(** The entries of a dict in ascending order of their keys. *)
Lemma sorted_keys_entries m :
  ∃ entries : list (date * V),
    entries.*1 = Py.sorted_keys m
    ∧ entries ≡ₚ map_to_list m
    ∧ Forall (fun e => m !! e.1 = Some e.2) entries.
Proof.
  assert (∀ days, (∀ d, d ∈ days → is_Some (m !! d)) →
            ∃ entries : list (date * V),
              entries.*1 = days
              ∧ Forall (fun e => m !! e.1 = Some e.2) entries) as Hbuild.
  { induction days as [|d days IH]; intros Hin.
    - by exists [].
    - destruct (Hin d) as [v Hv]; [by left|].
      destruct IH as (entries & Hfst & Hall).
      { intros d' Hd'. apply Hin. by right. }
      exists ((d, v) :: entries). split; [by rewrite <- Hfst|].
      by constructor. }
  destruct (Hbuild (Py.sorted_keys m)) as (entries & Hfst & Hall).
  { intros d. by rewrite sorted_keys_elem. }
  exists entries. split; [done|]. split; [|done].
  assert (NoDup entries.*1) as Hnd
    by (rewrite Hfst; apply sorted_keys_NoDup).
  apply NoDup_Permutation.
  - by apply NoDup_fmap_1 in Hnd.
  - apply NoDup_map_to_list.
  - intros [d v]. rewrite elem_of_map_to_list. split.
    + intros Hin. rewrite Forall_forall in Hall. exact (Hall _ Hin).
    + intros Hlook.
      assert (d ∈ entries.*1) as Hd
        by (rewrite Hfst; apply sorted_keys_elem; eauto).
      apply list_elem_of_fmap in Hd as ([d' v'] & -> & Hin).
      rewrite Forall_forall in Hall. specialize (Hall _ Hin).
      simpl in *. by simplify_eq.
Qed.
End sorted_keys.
+ + + +
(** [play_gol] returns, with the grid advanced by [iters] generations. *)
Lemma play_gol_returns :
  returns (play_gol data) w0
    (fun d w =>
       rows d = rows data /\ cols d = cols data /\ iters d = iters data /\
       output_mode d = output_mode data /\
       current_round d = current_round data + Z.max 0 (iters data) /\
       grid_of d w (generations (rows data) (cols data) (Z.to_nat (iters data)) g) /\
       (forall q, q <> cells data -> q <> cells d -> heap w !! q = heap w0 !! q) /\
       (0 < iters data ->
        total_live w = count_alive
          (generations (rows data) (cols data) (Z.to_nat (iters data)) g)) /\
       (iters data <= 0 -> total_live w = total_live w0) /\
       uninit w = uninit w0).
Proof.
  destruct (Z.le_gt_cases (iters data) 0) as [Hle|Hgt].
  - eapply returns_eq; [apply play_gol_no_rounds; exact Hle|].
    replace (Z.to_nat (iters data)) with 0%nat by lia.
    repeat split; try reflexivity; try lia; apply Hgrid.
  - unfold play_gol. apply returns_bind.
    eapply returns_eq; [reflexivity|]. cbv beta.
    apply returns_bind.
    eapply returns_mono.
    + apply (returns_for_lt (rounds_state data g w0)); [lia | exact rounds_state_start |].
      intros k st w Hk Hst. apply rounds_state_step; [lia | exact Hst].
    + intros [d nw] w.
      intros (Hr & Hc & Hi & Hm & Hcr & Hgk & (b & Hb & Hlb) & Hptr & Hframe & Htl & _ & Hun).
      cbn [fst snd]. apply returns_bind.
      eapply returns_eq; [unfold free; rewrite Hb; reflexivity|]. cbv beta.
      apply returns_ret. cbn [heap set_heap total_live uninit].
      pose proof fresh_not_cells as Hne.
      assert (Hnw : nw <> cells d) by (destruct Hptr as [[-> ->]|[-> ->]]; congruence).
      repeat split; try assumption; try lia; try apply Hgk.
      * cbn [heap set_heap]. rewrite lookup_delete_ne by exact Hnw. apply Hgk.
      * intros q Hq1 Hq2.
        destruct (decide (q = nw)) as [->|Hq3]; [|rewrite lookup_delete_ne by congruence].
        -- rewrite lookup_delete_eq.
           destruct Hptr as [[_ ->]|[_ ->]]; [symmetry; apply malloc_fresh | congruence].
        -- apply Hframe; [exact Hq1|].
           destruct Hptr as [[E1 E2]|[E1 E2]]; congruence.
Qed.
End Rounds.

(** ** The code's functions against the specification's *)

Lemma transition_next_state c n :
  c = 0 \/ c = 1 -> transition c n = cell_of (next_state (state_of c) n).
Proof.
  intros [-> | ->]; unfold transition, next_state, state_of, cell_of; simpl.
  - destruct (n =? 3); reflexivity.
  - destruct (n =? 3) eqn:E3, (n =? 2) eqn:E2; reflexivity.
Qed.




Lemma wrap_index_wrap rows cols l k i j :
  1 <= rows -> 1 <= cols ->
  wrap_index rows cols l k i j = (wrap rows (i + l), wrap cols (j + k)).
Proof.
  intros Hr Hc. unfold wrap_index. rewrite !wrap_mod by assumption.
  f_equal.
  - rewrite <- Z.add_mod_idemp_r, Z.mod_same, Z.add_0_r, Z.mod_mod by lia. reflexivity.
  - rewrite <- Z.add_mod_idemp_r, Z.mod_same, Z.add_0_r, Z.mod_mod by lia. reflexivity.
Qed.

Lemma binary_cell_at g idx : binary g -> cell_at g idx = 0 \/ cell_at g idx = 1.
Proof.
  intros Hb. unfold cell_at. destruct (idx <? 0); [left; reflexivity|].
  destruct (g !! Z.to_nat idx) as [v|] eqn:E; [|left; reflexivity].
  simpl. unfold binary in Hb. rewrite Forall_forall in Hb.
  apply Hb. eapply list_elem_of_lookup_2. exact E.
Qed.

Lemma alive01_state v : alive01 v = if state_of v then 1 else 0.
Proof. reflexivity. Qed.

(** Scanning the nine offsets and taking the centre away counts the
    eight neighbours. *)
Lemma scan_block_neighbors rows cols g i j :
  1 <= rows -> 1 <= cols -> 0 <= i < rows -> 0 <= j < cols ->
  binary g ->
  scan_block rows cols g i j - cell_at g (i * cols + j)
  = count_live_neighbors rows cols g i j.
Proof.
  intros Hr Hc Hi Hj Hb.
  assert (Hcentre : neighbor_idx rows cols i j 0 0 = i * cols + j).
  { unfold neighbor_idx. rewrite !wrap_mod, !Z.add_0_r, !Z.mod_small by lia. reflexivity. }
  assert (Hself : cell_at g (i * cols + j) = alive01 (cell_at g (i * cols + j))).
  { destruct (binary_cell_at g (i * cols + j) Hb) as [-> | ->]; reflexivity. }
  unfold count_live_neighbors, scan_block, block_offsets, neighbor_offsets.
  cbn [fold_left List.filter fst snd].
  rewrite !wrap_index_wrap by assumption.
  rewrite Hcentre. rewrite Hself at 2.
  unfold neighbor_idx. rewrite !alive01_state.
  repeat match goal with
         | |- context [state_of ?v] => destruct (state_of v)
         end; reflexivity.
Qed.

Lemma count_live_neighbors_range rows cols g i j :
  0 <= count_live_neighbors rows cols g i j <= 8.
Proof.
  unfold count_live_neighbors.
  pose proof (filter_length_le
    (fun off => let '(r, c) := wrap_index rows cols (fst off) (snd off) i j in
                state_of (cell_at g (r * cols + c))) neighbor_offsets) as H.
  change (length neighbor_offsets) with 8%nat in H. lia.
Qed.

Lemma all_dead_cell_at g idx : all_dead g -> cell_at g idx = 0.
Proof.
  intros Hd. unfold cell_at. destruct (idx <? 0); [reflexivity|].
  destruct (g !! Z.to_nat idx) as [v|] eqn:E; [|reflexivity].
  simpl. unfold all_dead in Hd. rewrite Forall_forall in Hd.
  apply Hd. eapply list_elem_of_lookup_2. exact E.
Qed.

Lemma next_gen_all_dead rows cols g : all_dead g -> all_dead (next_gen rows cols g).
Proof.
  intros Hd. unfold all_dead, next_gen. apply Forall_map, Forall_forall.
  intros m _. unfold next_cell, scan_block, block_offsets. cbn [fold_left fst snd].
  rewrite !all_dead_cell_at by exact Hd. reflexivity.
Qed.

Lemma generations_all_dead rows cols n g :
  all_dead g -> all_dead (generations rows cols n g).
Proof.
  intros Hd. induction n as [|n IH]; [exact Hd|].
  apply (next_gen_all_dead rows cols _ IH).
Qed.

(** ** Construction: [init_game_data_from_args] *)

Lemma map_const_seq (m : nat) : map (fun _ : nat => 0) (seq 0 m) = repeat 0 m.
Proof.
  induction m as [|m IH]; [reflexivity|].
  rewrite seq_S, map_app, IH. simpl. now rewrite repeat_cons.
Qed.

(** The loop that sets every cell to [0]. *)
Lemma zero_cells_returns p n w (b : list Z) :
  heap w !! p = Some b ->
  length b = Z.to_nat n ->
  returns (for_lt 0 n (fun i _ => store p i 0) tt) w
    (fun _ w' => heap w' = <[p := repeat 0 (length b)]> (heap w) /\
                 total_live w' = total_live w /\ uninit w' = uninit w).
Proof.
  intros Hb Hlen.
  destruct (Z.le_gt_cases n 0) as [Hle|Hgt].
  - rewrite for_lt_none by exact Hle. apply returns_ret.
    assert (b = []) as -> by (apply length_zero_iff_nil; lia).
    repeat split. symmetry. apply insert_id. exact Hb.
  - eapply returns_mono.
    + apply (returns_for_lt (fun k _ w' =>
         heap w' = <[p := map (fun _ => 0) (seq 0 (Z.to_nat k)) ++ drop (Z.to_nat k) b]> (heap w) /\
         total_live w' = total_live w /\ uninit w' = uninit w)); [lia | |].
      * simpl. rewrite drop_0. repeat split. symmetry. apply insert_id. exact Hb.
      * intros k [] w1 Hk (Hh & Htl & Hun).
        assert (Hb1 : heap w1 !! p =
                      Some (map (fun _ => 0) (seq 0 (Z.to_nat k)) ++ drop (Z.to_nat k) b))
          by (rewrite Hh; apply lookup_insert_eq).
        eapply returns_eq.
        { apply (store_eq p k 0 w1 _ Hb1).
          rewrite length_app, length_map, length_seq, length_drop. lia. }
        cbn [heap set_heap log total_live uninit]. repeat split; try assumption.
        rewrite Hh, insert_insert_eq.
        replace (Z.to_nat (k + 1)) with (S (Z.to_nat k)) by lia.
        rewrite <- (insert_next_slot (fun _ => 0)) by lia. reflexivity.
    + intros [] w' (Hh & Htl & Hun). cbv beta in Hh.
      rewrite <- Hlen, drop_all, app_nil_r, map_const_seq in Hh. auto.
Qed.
+ + + +
AIM OF THE TASK: Which lines in the records above include the word "replace"? Copy them out.

RESULT OF THIS EXERCISE:
    replace (Z.to_nat (iters data)) with 0%nat by lia.
        replace (Z.to_nat (k + 1)) with (S (Z.to_nat k)) by lia.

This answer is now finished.